New York City’s Department of Sanitation, which has a very important job (that it has traditionally managed to do fairly well), is funded through the municipal budget, which nearly always shrinks in a crisis. The governor had a wing of the armed forces at his disposal, paid for (for the most part) by the money-printing, deficit-spending federal government. If we agree that the state is responsible for picking up the trash, and the department assigned that responsibility is deprived of the resources necessary to perform that function, then, yes, sure, send in the arm of the state that is, in the United States, traditionally completely immune from austerian pressures to do it, instead. It may be demeaning to the National Guard’s officers and a poor use of resources, but this is how we’ve decided to organize our society.
For almost a year now, the federal government has been picking up all or most of the tab for states to deploy the National Guard to respond to the Covid-19 pandemic. Upon taking office, President Joe Biden quickly signed an executive order fully federalizing the cost of pandemic-related National Guard deployments. Now the National Guard is posted just a short walk away from where I write this, distributing and even administering Covid-19 vaccines at one of a few mass vaccination sites that have been set up around New York City and state. Active-duty military personnel have been deployed to federal vaccination sites across the country, with more troops on the way this month.

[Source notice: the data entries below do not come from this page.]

(** ** Removal *)

Lemma tracks_removeByID name id m :
  Tracking None m -> Named (mc_self m) (callsOf m) name id -> Tracking None (snd (removeByID name id m)).
Proof.
  intros Ht Hn. unfold removeByID, mbind, M_bind. destruct (removeOwnedContainer id m) as [r m1] eqn:E.
  apply remove_answer in E as [Hc Hg]. pose proof (calm_tracking _ _ _ Hc Ht) as Ht1.
  destruct r as [b|e]; [|done]. destruct (Hg b eq_refl) as [-> Hgone]. apply tracking_forget; [done|].
  apply (ReleasedGone _ _ _ id); [|done]. destruct Hc as [S _ _ (l & -> & _)]. by eapply Named_grows.
Qed.

Lemma inspected_id (s : dockerSandbox) ran id owned : inspected s ran = Ok (id, true, owned) -> id <> "".
Proof.
  unfold inspected. destruct (rn_err ran); [by case_match|]. destruct (decodeInspection _) as [i|]; [|done].
  destruct (containerIDValid (ci_ID i)) eqn:Hv; [|done]. cbn. intros [= <- _] E. by rewrite E in Hv.
Qed.

(** A container that was found is adopted under its name. *)
Lemma tracks_adopt {A} open name id (k : M Machine A) m :
  Tracking open m -> (forall other, open = Some other -> other = name) -> id <> "" ->
  Named (mc_self m) (callsOf m) name id ->
  (forall m1, Tracking None m1 -> Named (mc_self m1) (callsOf m1) name id -> Tracking None (snd (k m1))) ->
  Tracking None (snd ((_ ← track name id; _ ← settle name; k) m)).
Proof.
  intros Ht Ho Hid Hn Hk. pose proof (track_settle open name id m Ht Hn Hid Ho) as Hs.
  unfold mbind, M_bind in *. cbn [track settle update modify] in *. apply Hk; [exact Hs|].
  rewrite <- (app_nil_r (callsOf _)). by apply (Named_grows (mc_self m)).
Qed.

Lemma tracks_removeTracked name : respects (tracks None) (removeTrackedContainer name).
Proof.
  intros m Ht. unfold removeTrackedContainer, self, gets, mbind at 1, M_bind at 1.
  destruct (ds_containers (mc_self m) !! name) as [id|] eqn:Hi; [|done].
  case_decide as Hid; [|apply tracks_removeByID; [done|]; by apply Ht]. subst id.
  destruct (tk_unknown _ _ Ht name Hi) as [[=]|Hu].
  unfold mbind at 1, M_bind at 1. destruct (inspectContainer name m) as [r m1] eqn:E.
  apply inspect_answer in E as [Hc (ran & Hin & Hr)]. pose proof (calm_tracking _ _ _ Hc Ht) as Ht1.
  destruct r as [[[found [|]] [|]]|e]; cbn [negb]; [| |by destruct (ds_uncertainContainers _ !! name); [|destruct Hu]..|done].
  - apply (tracks_adopt None); [done|done|by eapply inspected_id|by eapply NamedInspected|].
    intros m2 Ht2 Hn. by apply tracks_removeByID.
  - unfold mbind, M_bind. by apply tracking_forget; [|eapply ReleasedForeign].
Qed.
#[local] Hint Resolve tracks_removeTracked : respects.
Lemma removeByID_Ok name id (m : Machine) u m' :
  removeByID name id m = (Ok u, m') -> ds_containers (mc_self m') = delete name (ds_containers (mc_self m)).
Proof.
  unfold removeByID. intros E. apply M_bind_Ok in E as (b & m1 & E1 & E). pose proof (removeOwned_true _ _ _ _ E1) as ->.
  pose proof (still_removeOwned id m) as Hs. rewrite E1 in Hs. unfold still in Hs. cbn in Hs.
  injection E as _ <-. cbn. by rewrite Hs.
Qed.

Lemma removeTracked_Ok name (m : Machine) u m' :
  removeTrackedContainer name m = (Ok u, m') -> ds_containers (mc_self m') = delete name (ds_containers (mc_self m)).
Proof.
  unfold removeTrackedContainer, self, gets, mbind at 1, M_bind at 1.
  destruct (ds_containers (mc_self m) !! name) as [id|] eqn:Hi; [|by intros [= _ <-]; rewrite delete_id].
  case_decide; [|apply removeByID_Ok]. intros E. apply M_bind_Ok in E as ([[found exists_] owned] & m1 & E1 & E).
  pose proof (still_inspectContainer name m) as Hs. rewrite E1 in Hs. cbn in Hs. unfold still in Hs.
  destruct exists_; cbn [negb] in E.
  - destruct owned; cbn [negb] in E; [|done]. unfold mbind, M_bind in E. cbn [track settle update modify] in E.
    apply removeByID_Ok in E. rewrite E. cbn. by rewrite delete_insert_eq, Hs.
  - destruct (ds_uncertainContainers _ !! name); [done|]. injection E as _ <-. cbn. by rewrite Hs.
Qed.

Lemma cleanupWorkspace_Ok ctx (m : Machine) u m' :
  cleanupWorkspace ctx m = (Ok u, m') -> ds_containers (mc_self m) = ∅ -> ds_containers (mc_self m') = ∅.
Proof.
  unfold cleanupWorkspace, acquire. intros E Hempty. apply M_bind_Ok in E as (name & m1 & E1 & E).
  pose proof (still_nextName "cleanup" m) as X1. rewrite E1 in X1. cbn in X1. unfold still in X1.
  unfold mbind at 1, M_bind at 1 in E. cbn [track update modify] in E. set (m2 := MkMachine _ _ _ _ _) in E.
  unfold mbind at 1, M_bind at 1, try in E. pose proof (still_create name cleanupRequest m2) as X2.
  destruct (createContainer name cleanupRequest m2) as [[id|err] m3]; cbn [snd] in X2.
  - unfold mbind at 1, M_bind at 1 in E. unfold mbind at 1, M_bind at 1 in E. cbn [track settle update modify] in E.
    set (m4 := MkMachine _ _ _ _ _) in E. apply M_bind_Ok in E as (ran & m5 & E5 & E).
    pose proof (still_start (Within ctx (10 * second)) id "" m4) as X3. rewrite E5 in X3. cbn [snd] in X3.
    unfold mbind, M_bind, attempt in E. destruct (removeTrackedContainer name m5) as [[v|e] m6] eqn:E6.
    + apply removeTracked_Ok in E6. destruct (rn_err ran); [done|]. injection E as _ <-.
      rewrite E6, X3. unfold m4. cbn. unfold still in X2. rewrite X2. unfold m2. cbn.
      by rewrite delete_insert_eq, delete_insert_eq, X1, Hempty, delete_empty.
    + by destruct (rn_err ran).
  - apply M_bind_Ok in E as (v & m4 & _ & E). apply M_bind_Ok in E as (e & m5 & _ & E). by destruct e.
Qed.

Lemma total_join_each {V A} (body : A -> M V (list (option error))) joined l :
  (forall a, total (body a)) -> total (join_each body joined l).
Proof.
  intros Hb. revert joined. induction l as [|a l IH]; intros joined; [by apply yields_ret|].
  apply total_bind; [apply Hb|intros errs; apply IH].
Qed.

Lemma total_present name (k : M Machine (list (option error))) : total k -> total (present name k).
Proof. intros Hk. unfold present. apply total_bind; [apply total_self|]. intros s. case_match; [done|by apply yields_ret]. Qed.

Lemma total_containers : total (destroyContainers (@range) : M Machine _).
Proof.
  unfold destroyContainers. apply total_bind; [apply total_self|intros s].
  apply total_bind; [apply total_join_each; intros name; apply total_present|intros e].
  { do 2 (apply total_bind; [apply total_attempt|intros ?]). by apply yields_ret. }
  apply total_bind; [apply total_attempt|intros e2]. apply total_bind; [apply total_self|intros s2].
  apply total_bind; [apply total_join_each; intros name; apply total_present|intros e3].
  { apply total_bind; [apply total_attempt|intros ?]. by apply yields_ret. }
  apply total_bind; [apply total_self|intros s3]. case_decide; by apply yields_ret.
Qed.

Lemma destroyContainers_None (m : Machine) m' :
  destroyContainers (@range) m = (Ok None, m') -> ds_containers (mc_self m') = ∅.
Proof.
  unfold destroyContainers. intros E. do 5 apply M_bind_Ok in E as (? & ? & _ & E).
  apply M_bind_Ok in E as (s & m1 & Es & E). injection Es as <- <-. case_decide as Hc; [|done]. by injection E as _ <-.
Qed.

(** What a destruction that is not over yet comes to. *)
Record Destroying (m : Machine) (r : option error) (m' : Machine) : Prop := {
  dg_destroying : ds_destroying (mc_self m') = true;
  dg_end : (confirmed m m' /\ ds_containers (mc_self m') = ∅ /\
            exists ctx w w', worktree_Destroy ctx (ds_worktree (mc_self m)) w = (Ok tt, w')) \/
           (r <> None /\ kept m m')
}.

It’s not entirely clear why this is the military’s responsibility. America is a rich nation with a robust public and private health infrastructure. We might have chosen, at some point, to create a reserve force of doctors and nurses who could be called up to help administer a national vaccine program. (The Affordable Care Act was actually supposed to create such a force: a “Ready Reserve” corps of the U.S. Public Health Service’s Commissioned Corps that could be called up in emergencies. It just didn’t happen, because Congress forgot to include a way to pay the physicians, nurses, pharmacists, and other medical professionals that would serve in that reserve corps. Congress only got around to fixing the problem last year, midway through the pandemic.) Or we even could have tried building public health systems capable of doing a mass vaccination campaign without the need for a uniformed service at all. Israel’s lauded vaccine rollout depended on its network of community health organizations. The United Kingdom, relying on its National Health Service, is outpacing the rest of Europe in vaccine delivery. But we don’t have a national health care system. We have the National Guard and the Defense Department.
To determine how the military ended up so central to our vaccine distribution plan, it helps juxtapose two seemingly unrelated facts: Last week, the Biden administration carried out airstrikes in Syria without congressional approval, and the White House announced that the vice president would not overrule a hired parliamentarian’s determination that a $15 federal minimum wage could not be included in the Covid-19 relief package currently moving through Congress.
In making her decision, the parliamentarian apparently considered the fact that the Congressional Budget Office had previously determined that raising the minimum wage would increase the federal budget deficit by $54 billion. The CBO did not score the airstrikes.